Symptom prevalence and severity generally increase with advancing reproductive stage, which ranges from late reproductive, early menopause transition, late menopause transition, to postmenopause [3]. Currently, therapies targeted to treat a variety of menopausal symptoms are hormone-based. These therapies are generally more effective than non-hormonal treatments which generally treat a single symptom. However, hormone therapy (HT) is not indicated for women with past or existing breast cancer, past or existing estrogen-sensitive malignant conditions, undiagnosed genital bleeding, untreated endometrial hyperplasia, venous thromboembolic event history, past or existing arterial thromboembolic disease, untreated hypertension, existing liver disease, hypersensitivity to the active ingredients in HT, and porphyria cutanea tarda [5]. Current guidelines recommend that HT is prescribed at the lowest effective dose and for the shortest duration, and be consistent with individual treatment goals among postmenopausal women [6].
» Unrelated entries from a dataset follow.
(** C2 fails on [MemStorage]: its [createBooking] never looks at the
    vehicle.  With no vehicle 1 in the store, and with vehicle 1 [in_use],
    the booking for vehicle 1 is persisted all the same. *)
Theorem MemStorage_createBooking_skips_vehicle_check :
  (let '(booking, m') :=
     MemStorage.createBooking 1704096000000 sample_booking_request empty_mem in
   MemStorage.getVehicle 1 empty_mem = None ∧
   booking.1 = 1 ∧
   MemStorage.getBooking 1 m' = Some booking.2 ∧
   Booking.vehicleId (Booking.data booking.2) = 1) ∧
  (let '(booking, m') :=
     MemStorage.createBooking 1704096000000 sample_booking_request
       (mem_fleet in_use 1000) in
   Vehicle.status <$> MemStorage.getVehicle 1 (mem_fleet in_use 1000)
     = Some (Some in_use) ∧
   booking.1 = 1 ∧
   MemStorage.getBooking 1 m' = Some booking.2 ∧
   Booking.vehicleId (Booking.data booking.2) = 1).
Proof. by vm_compute. Qed.

(** ** The two storages compared *)

(** With a trip that starts [in_progress], both storages leave the
    referenced vehicle in the same state. *)
Lemma createTrip_storages_agree_in_progress m d t :
  Trip.status t = Some in_progress →
  JsMap.get (vehicles m) (Trip.vehicleId t) = db_vehicles d !! Trip.vehicleId t →
  JsMap.get (vehicles (MemStorage.createTrip t m).2) (Trip.vehicleId t)
  = db_vehicles (DatabaseStorage.createTrip t [] d).1.2 !! Trip.vehicleId t.
Proof.
  intros Hst Hsame.
  unfold MemStorage.createTrip, DatabaseStorage.createTrip.
  destruct (db_vehicles d !! Trip.vehicleId t) as [v|] eqn:Hv;
    [destruct (decide (Vehicle.status v = Some available))|];
    run; by rewrite ?JsMap_get_set_eq.
Qed.

(** With a maintenance record that does not start [completed], both
    storages leave the referenced vehicle in the same state. *)
Lemma createMaintenance_storages_agree_not_completed m d r :
  Maintenance.status r ≠ Some m_completed →
  JsMap.get (vehicles m) (Maintenance.vehicleId r)
    = db_vehicles d !! Maintenance.vehicleId r →
  JsMap.get (vehicles (MemStorage.createMaintenance r m).2) (Maintenance.vehicleId r)
  = db_vehicles (DatabaseStorage.createMaintenance r [] d).1.2
      !! Maintenance.vehicleId r.
Proof.
  intros Hst Hsame.
  unfold MemStorage.createMaintenance, DatabaseStorage.createMaintenance.
  destruct (db_vehicles d !! Maintenance.vehicleId r) as [v|] eqn:Hv;
    [destruct (decide (Vehicle.status v = Some available))|];
    run; by rewrite ?JsMap_get_set_eq.
Qed.

(** C10 fails: [MemStorage] does not look at the status of the new record.
    Starting from the same [available] vehicle 1, a [planned] trip leaves
    the vehicle [in_use] in [MemStorage] and [available] in
    [DatabaseStorage]; a maintenance record created as [completed] leaves
    it in [maintenance] in [MemStorage] and [available] in
    [DatabaseStorage]. *)
Theorem create_storages_disagree_on_vehicle_status :
  JsMap.get (vehicles (mem_fleet available 1000)) 1
    = db_vehicles (fleet available 1000) !! 1 ∧
  Vehicle.status <$>
    JsMap.get (vehicles (MemStorage.createTrip (sample_trip planned 1000)
                           (mem_fleet available 1000)).2) 1
    = Some (Some in_use) ∧
  Vehicle.status <$>
    db_vehicles (DatabaseStorage.createTrip (sample_trip planned 1000) []
                   (fleet available 1000)).1.2 !! 1
    = Some (Some available) ∧
  Vehicle.status <$>
    JsMap.get (vehicles (MemStorage.createMaintenance
                           (sample_maintenance m_completed 19723)
                           (mem_fleet available 1000)).2) 1
    = Some (Some maintenance) ∧
  Vehicle.status <$>
    db_vehicles (DatabaseStorage.createMaintenance
                   (sample_maintenance m_completed 19723) []
                   (fleet available 1000)).1.2 !! 1
    = Some (Some available).
Proof. by vm_compute. Qed.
The primary objective of this study was to assess the prevalence of menopausal symptom burden among women prescribed HT using electronic medical record (EMR) data. EMR systems are an emerging, rich data source for capturing detailed information during real-world medical encounters, and thus were the primary vehicle for this analysis.



This study evaluated the prevalence and burden of menopause-related symptoms among women aged 45 to 65 who had evidence of HT use. EMR data from a regional healthcare organization were analyzed for prevalence of menopausal symptoms. Women were selected for potential inclusion if they were enrolled in the Fallon Community Health Plan for one year prior to and one year following the first observed prescription for HT.

Data source

Data from the Reliant Medical Group, Worcester, Massachusetts, USA were used to explore the prevalence of menopausal symptoms among women undergoing HT. The Reliant Medical Group is a multispecialty group practice with a predominantly managed-care population of approximately 200,000 patients. Data covering the six-year period from January 1, 2006 through December 31, 2011 (the study period) were analyzed.
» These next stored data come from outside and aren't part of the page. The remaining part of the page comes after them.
(** The initialization sequence writes no register other than 20, 23 and
    25, however it ends; when it succeeds, the LED control register holds
    0x7aa, the write-data register 0xC, and the test-mode control register
    is back at 0x0 (normal mode). *)
Theorem config_init_registers K s :
  exists rc s',
    rockchip_fephy_config_init K s = Some (rc, s') /\
    (forall i, i <> 20 -> i <> 23 -> i <> 25 ->
       mdio_regs s' !! i = mdio_regs s !! i) /\
    (rc = 0 ->
     mdio_regs s' !! 25 = Some 0x7aa /\
     mdio_regs s' !! 23 = Some 0xC /\
     mdio_regs s' !! 20 = Some TSTMODE_DISABLE).
Proof.
  destruct (config_init_performs K s) as (rc & s' & es0 & Hrun & Hrest).
  exists rc, s'. split; [exact Hrun |].
  destruct (performs_tracked K _ _ s rc s' (tracked_config_init K)
              (config_init_performs K s) Hrun)
    as (es & Htr & Hsr & Hregs).
  split.
  - intros i H20 H23 H25. rewrite Hregs.
    apply (script_frame _ _ _ _ _ Hsr). intros v Hin.
    unfold config_init_script, banked_write, MII_LED_CTRL,
      SMI_ADDR_TSTCNTL in Hin. simpl in Hin.
    repeat (apply elem_of_cons in Hin as [Hin | Hin]; [congruence |]).
    inversion Hin.
  - intros ->. rewrite Hregs, (script_run_success _ _ Hsr), replay_ok_events.
    rewrite !write_regs_lookup. repeat split; reflexivity.
Qed.

(** No rollback: when the initialization sequence fails in its banked
    write or in the exit write (at least six writes were attempted), the
    test-mode control register is left with the test-mode enable bit set
    (0x400 after the entry pulses, 0x4418 after the control word), and the
    error is returned without a further write. *)
Theorem config_init_failure_in_tstmode K s rc s' es :
  rockchip_fephy_config_init K s = Some (rc, s') ->
  trace s' = trace s ++ es ->
  rc <> 0 ->
  (6 <= length es)%nat ->
  exists cw r v,
    mdio_regs s' !! SMI_ADDR_TSTCNTL = Some cw /\
    (cw = 0x400 \/ cw = 0x4418) /\
    Z.land cw TSTMODE_ENABLE = TSTMODE_ENABLE /\
    last es = Some (ev_phy_write r v rc).
Proof.
  intros Hrun Htr Hrc Hlen.
  destruct (performs_tracked K _ _ s rc s' (tracked_config_init K)
              (config_init_performs K s) Hrun)
    as (es' & Htr' & Hsr & Hregs).
  rewrite Htr in Htr'. apply app_inv_head in Htr'. subst es'.
  destruct (script_run_failure _ _ _ Hsr Hrc) as (k & r & v & Hk & Hes).
  subst es. rewrite Hregs, replay_failed_run by exact Hrc.
  rewrite write_regs_lookup.
  rewrite length_app in Hlen. unfold ok_events in Hlen.
  rewrite length_map, length_take in Hlen. simpl in Hlen.
  do 5 (destruct k as [| k]; [simpl in Hlen; lia |]).
  do 3 (destruct k as [| k];
        [eexists _, r, v; split; [reflexivity |];
         split; [first [left; reflexivity | right; reflexivity] |];
         split; [reflexivity | apply last_snoc] |]).
  discriminate Hk.
Qed.
#[global] Instance DbM_ret : MRet DbM := fun A x db => (inr x, db, []).
#[global] Instance DbM_bind : MBind DbM := fun A B k m db =>
  match m db with
  | (inl e, db', ev) => (inl e, db', ev)
  | (inr x, db', ev) => let '(r, db'', ev') := k x db' in (r, db'', ev ++ ev')
  end.

Definition not_established : string := "Database connection not established".

(** [Database(db_url)]. *)
Definition database_new (url : string) : Database := mkDatabase url false false.

Section Engine.

(** The rows the storage engine yields for a statement. *)
Variable engine : string -> list Value -> list Row.

(** [connect]. *)
Definition db_connect : DbM unit := fun db =>
  (inr tt, mkDatabase (db_url db) true true, [EvConnect (db_url db)]).

(** [close]. *)
Definition db_close : DbM unit := fun db =>
  let '(db1, ev1) := if db_cursor db
                     then (mkDatabase (db_url db) (db_connection db) false, [EvCursorClose])
                     else (db, []) in
  let '(db2, ev2) := if db_connection db1
                     then (mkDatabase (db_url db1) false (db_cursor db1), [EvConnectionClose])
                     else (db1, []) in
  (inr tt, db2, ev1 ++ ev2).

(** [params or ()]. *)
Definition params_or_empty (params : option (list Value)) : list Value :=
  match params with Some ps => ps | None => [] end.

(** [execute]: the rows of the cursor the call returns. *)
Definition db_execute (sql : string) (params : option (list Value)) : DbM (list Row) := fun db =>
  if db_cursor db
  then (inr (engine sql (params_or_empty params)), db, [EvExecute sql (params_or_empty params)])
  else (inl (RuntimeError not_established), db, []).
The study data set consisted of combined patient medical claims and EMR data. Patients’ data were de-identified, with a unique, encrypted identifier available to link claims and EMR information. The study protocol and data collection forms were approved by the Reliant Medical Group-Fallon Community Health Plan-Saint Vincent Hospital Institutional Review Board.

Patient selection

Patient IDs for EMR review were identified based on a filled prescription for HT, using administrative claims data from the Reliant Medical Group. Patients selected for study inclusion were first identified using the following claims-based eligibility criteria: female patients, fill of at least one month’s supply of HT anytime between January 1, 2007 and December 31, 2010 (with the first date of HT deemed the “index date” for analysis), and aged 45 to 65 years of age as of the index date. Patients were additionally required to have no history of breast cancer, venous thromboembolism, stroke, gynecological cancer, or total hysterectomy, and be continuously enrolled in the health plan for 12 months pre- and 12 months post-index. HT consisted of oral or transdermal estrogen or estrogen and progestin combination therapies, excluding HT rings and creams.
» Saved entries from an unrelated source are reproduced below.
(** What follows a step cannot undo what it leaves alone. *)
Lemma exec_bind_framed {A B C} (f : State → B) (m : M A) (k : A → M C)
    (st : State) :
  (∀ a, preserves f (k a)) → f (exec (m ≫= k) st) = f (exec m st).
Proof.
  intros Hk. unfold exec, mbind, M_bind.
  destruct (m st) as [[a|e] st1]; simpl; [apply (Hk a st1)|done].
Qed.

Lemma exec_try_catch_framed {A B} (f : State → B) (body : M A)
    (handler : Exn → M A) (st : State) :
  (∀ e, preserves f (handler e)) →
  f (exec (try_catch body handler) st) = f (exec body st).
Proof.
  intros Hh. unfold exec, try_catch.
  destruct (body st) as [[a|e] st1]; simpl; [done|apply (Hh e st1)].
Qed.

Section Persisting.
Variable JSON_stringify : jsval → string.

(** The write either lands or is logged; it never escapes. *)
Lemma saveFavoritesToLocalStorage_run (st : State) :
  saveFavoritesToLocalStorage JSON_stringify st
  = (Return tt,
     if storageWritable st
     then set_localStorage
            (<["favorites" := JSON_stringify (JArr (favorites st))]>
               (localStorage st)) st
     else set_consoleErrors (consoleErrors st ++ [ErrFavoritesSave]) st).
Proof.
  unfold saveFavoritesToLocalStorage, try_catch, setItem, console_error.
  unfold mbind, M_bind, gets, modify. simpl.
  by destruct (storageWritable st).
Qed.

Variable script : Script.

Lemma toggleFavorite_storage (st : State) (movie : Movie) :
  currentPlayingMovie st = Some movie →
  localStorage (exec (toggleFavorite JSON_stringify script) st)
  = if storageWritable st
    then <["favorites" :=
             JSON_stringify
               (JArr (toggled script (favorites st) (id_of movie)))]>
           (localStorage st)
    else localStorage st.
Proof.
  intros Hplay. unfold toggleFavorite.
  rewrite exec_bind_gets, Hplay, exec_bind_gets, exec_bind_modify.
  destruct script; cbv beta iota.
  - rewrite exec_bind_ret.
    erewrite exec_bind_run by apply saveFavoritesToLocalStorage_run.
    framed. simpl. by destruct (storageWritable st).
  - unfold showCustomAlert at 1. rewrite exec_bind_modify.
    erewrite exec_bind_run by apply saveFavoritesToLocalStorage_run.
    framed. simpl. by destruct (storageWritable st).
Qed.


End Persisting.





(** ** Invariants *)

Section Invariants.
Context (J : State → Prop).

Lemma invariant_ret {A} (a : A) : invariant J (mret a).
Proof. by intros st. Qed.

Lemma invariant_throw {A} (e : Exn) : invariant J (@throw A e).
Proof. by intros st. Qed.

Lemma invariant_gets {A} (g : State → A) : invariant J (gets g).
Proof. by intros st. Qed.

Lemma invariant_modify (g : State → State) :
  (∀ st, J st → J (g st)) → invariant J (modify g).
Proof. intros H st. apply H. Qed.

Lemma invariant_bind {A C} (m : M A) (k : A → M C) :
  invariant J m → (∀ a, invariant J (k a)) → invariant J (m ≫= k).
Proof.
  intros Hm Hk st HJ. specialize (Hm st HJ). unfold exec in *.
  unfold mbind, M_bind. destruct (m st) as [[a|e] st']; simpl in *.
  - by apply (Hk a st').
  - done.
Qed.

Lemma invariant_try_catch {A} (body : M A) (handler : Exn → M A) :
  invariant J body → (∀ e, invariant J (handler e)) →
  invariant J (try_catch body handler).
Proof.
  intros Hb Hh st HJ. specialize (Hb st HJ). unfold exec, try_catch in *.
  destruct (body st) as [[a|e] st']; simpl in *.
  - done.
  - by apply (Hh e st').
Qed.

Lemma invariant_when (b : bool) (m : M unit) :
  invariant J m → invariant J (when b m).
Proof. intros H. destruct b; [done|]. apply invariant_ret. Qed.

Lemma invariant_read_table (language : jsval) :
  invariant J (read_table language).
Proof.
  intros st HJ. unfold exec, read_table.
  by destruct (nullish (table_for (translations st) language)).
Qed.
End Invariants.

(** Walks through a script body; [tac] has to show that each update keeps
    the invariant. *)
Ltac invariant_with tac :=
  autounfold with scripts;
  repeat first
    [ progress intros
    | apply invariant_ret
    | apply invariant_throw
    | apply invariant_gets
    | apply invariant_read_table
    | apply invariant_bind
    | apply invariant_try_catch
    | apply invariant_when
    | apply invariant_modify; solve [tac]
    | match goal with
      | |- invariant _ (match ?x with _ => _ end) => destruct x
      end ].

(** ** The cards on the page come from the catalog *)

Lemma category_videos_catalog (videos : Catalog) (category : string)
    (movie : Movie) :
  movie ∈ category_videos videos category → movie ∈ catalog_movies videos.
Proof.
  induction videos as [|[c ms] videos IH]; simpl; [done|].
  rewrite catalog_movies_cons, elem_of_app.
  case_bool_decide; auto.
Qed.

Lemma trendingMovies_catalog (videos : Catalog) (movie : Movie) :
  movie ∈ trendingMovies videos → movie ∈ catalog_movies videos.
Proof.
  unfold trendingMovies. rewrite allMovies_concat, (slice_last _ 9).
  apply subseteq_drop.
Qed.

Lemma favoriteCards_catalog (videos : Catalog) (favs todo : list jsval) :
  Forall (λ card, card_movie card ∈ catalog_movies videos)
         (favoriteCards videos favs todo).
Proof.
  induction todo as [|id todo IH]; simpl; [constructor|].
  destruct (findMovieById videos id) as [movie|] eqn:E; [|done].
  constructor; [|done]. by apply findMovieById_Some in E as [? _].
Qed.

Lemma favorites_region_catalog (videos : Catalog) (favs : list jsval) :
  Forall (λ card, card_movie card ∈ catalog_movies videos)
    (region_cards
       match favs with
       | [] => RFavorites true []
       | _ :: _ => RFavorites false (favoriteCards videos favs favs)
       end).
Proof. destruct favs; [constructor|apply favoriteCards_catalog]. Qed.


Ltac cards_from_step :=
  let H := fresh in
  intros ? [<- H]; split; [reflexivity|]; simpl;
  first
    [ exact H
    | constructor
    | apply favoriteCards_catalog
    | apply Forall_fmap, Forall_forall; intros ? ?; simpl;
      first [ eapply category_videos_catalog; eassumption
            | eapply trendingMovies_catalog; eassumption ]
    | apply favorites_region_catalog ].

Section Startup.
Variable JSON_parse : string → option jsval.

Lemma after_ids_cards_from (V : Catalog) :
  invariant (cards_from V)
    (loadSettings JSON_parse Dynamic;; loadFavorites JSON_parse Dynamic;;
     applySettings Dynamic;;
     btn ← query_homeBtn;
     match btn with Some _ => changeNav Dynamic btn | None => mret tt end).
Proof. invariant_with cards_from_step. Qed.
End Startup.

(** ** Start-up *)

Section StartupIds.
Variable JSON_parse : string → option jsval.


Lemma initializeApp_prefix (vs : option Catalog)
    (ts : option (gmap string jsval)) (st : State) :
  (loadDataFromJSON Dynamic (FetchedData vs ts);; generateVideoIds_step) st
  = (Return tt, loaded_with_ids vs ts st).
Proof. reflexivity. Qed.

Lemma initializeApp_after_prefix (vs : option Catalog)
    (ts : option (gmap string jsval)) (st : State) :
  exec (initializeApp JSON_parse Dynamic (FetchedData vs ts)) st
  = exec (loadSettings JSON_parse Dynamic;;
          loadFavorites JSON_parse Dynamic;;
          applySettings Dynamic;;
          btn ← query_homeBtn;
          match btn with
          | Some _ => changeNav Dynamic btn
          | None => mret tt
          end)
      (loaded_with_ids vs ts st).
Proof.
  unfold initializeApp.
  by erewrite exec_bind_run by apply initializeApp_prefix.
Qed.

Lemma after_ids_generatedIds :
  preserves generatedIds
    (loadSettings JSON_parse Dynamic;; loadFavorites JSON_parse Dynamic;;
     applySettings Dynamic;;
     btn ← query_homeBtn;
     match btn with Some _ => changeNav Dynamic btn | None => mret tt end).
Proof. frame. Qed.
End StartupIds.


(** C4, as the scripts have it.  The later script's [initializeApp],
    once the document is fetched, runs [generateVideoIds] exactly once,
    before the settings, the favorites and the first rendering; when it
    is through, whether the rendering succeeded or not, every movie of
    the catalog carries its category, a dash and its index, and so does
    every card on the page.  (script.js has no such step: there the ids
    are whatever the document holds.) *)
Theorem initializeApp_assigns_ids_once
    (JSON_parse : string → option jsval)
    (vs : option Catalog) (ts : option (gmap string jsval)) (st : State) :
  region_cards (moviesContainer st) = [] →
  let st' := exec (initializeApp JSON_parse Dynamic (FetchedData vs ts)) st in
  videos st' = generateVideoIds (default [] vs)
  ∧ generatedIds st' = S (generatedIds st)
  ∧ (∀ category ms index movie,
       (category, ms) ∈ videos st' → ms !! index = Some movie →
       movie_id movie = Some (video_id category index))
  ∧ Forall (λ card, ∃ category index,
                      movie_id (card_movie card)
                      = Some (video_id category index))
           (region_cards (moviesContainer st')).
Proof.
  intros Hempty st'.
  assert (cards_from (generateVideoIds (default [] vs)) st') as [Hv Hcards].
  { unfold st'. rewrite initializeApp_after_prefix.
    apply after_ids_cards_from. split; [done|].
    simpl. rewrite Hempty. constructor. }
  split; [done|]. split.
  { unfold st'. rewrite initializeApp_after_prefix.
    by rewrite after_ids_generatedIds. }
  split.
  - rewrite Hv. apply generateVideoIds_lookup.
  - eapply Forall_impl; [exact Hcards|]. simpl. intros card Hin.
    destruct (generated_id_key (default [] vs)
                (movie_id (card_movie card))) as (c & i & _ & E).
    + by apply list_elem_of_fmap_2.
    + by exists c, i.
Qed.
From the full list of patients meeting eligibility criteria in claims data, a random sample of patients was generated to serve as the cohort for the EMR review. Study inclusion criteria, as first identified via claims data, were confirmed through the EMR chart review by clinical professionals from the Reliant Medical Group until approximately 100 patients met eligibility criteria, representing approximately one-third of patients meeting claims eligibility criteria.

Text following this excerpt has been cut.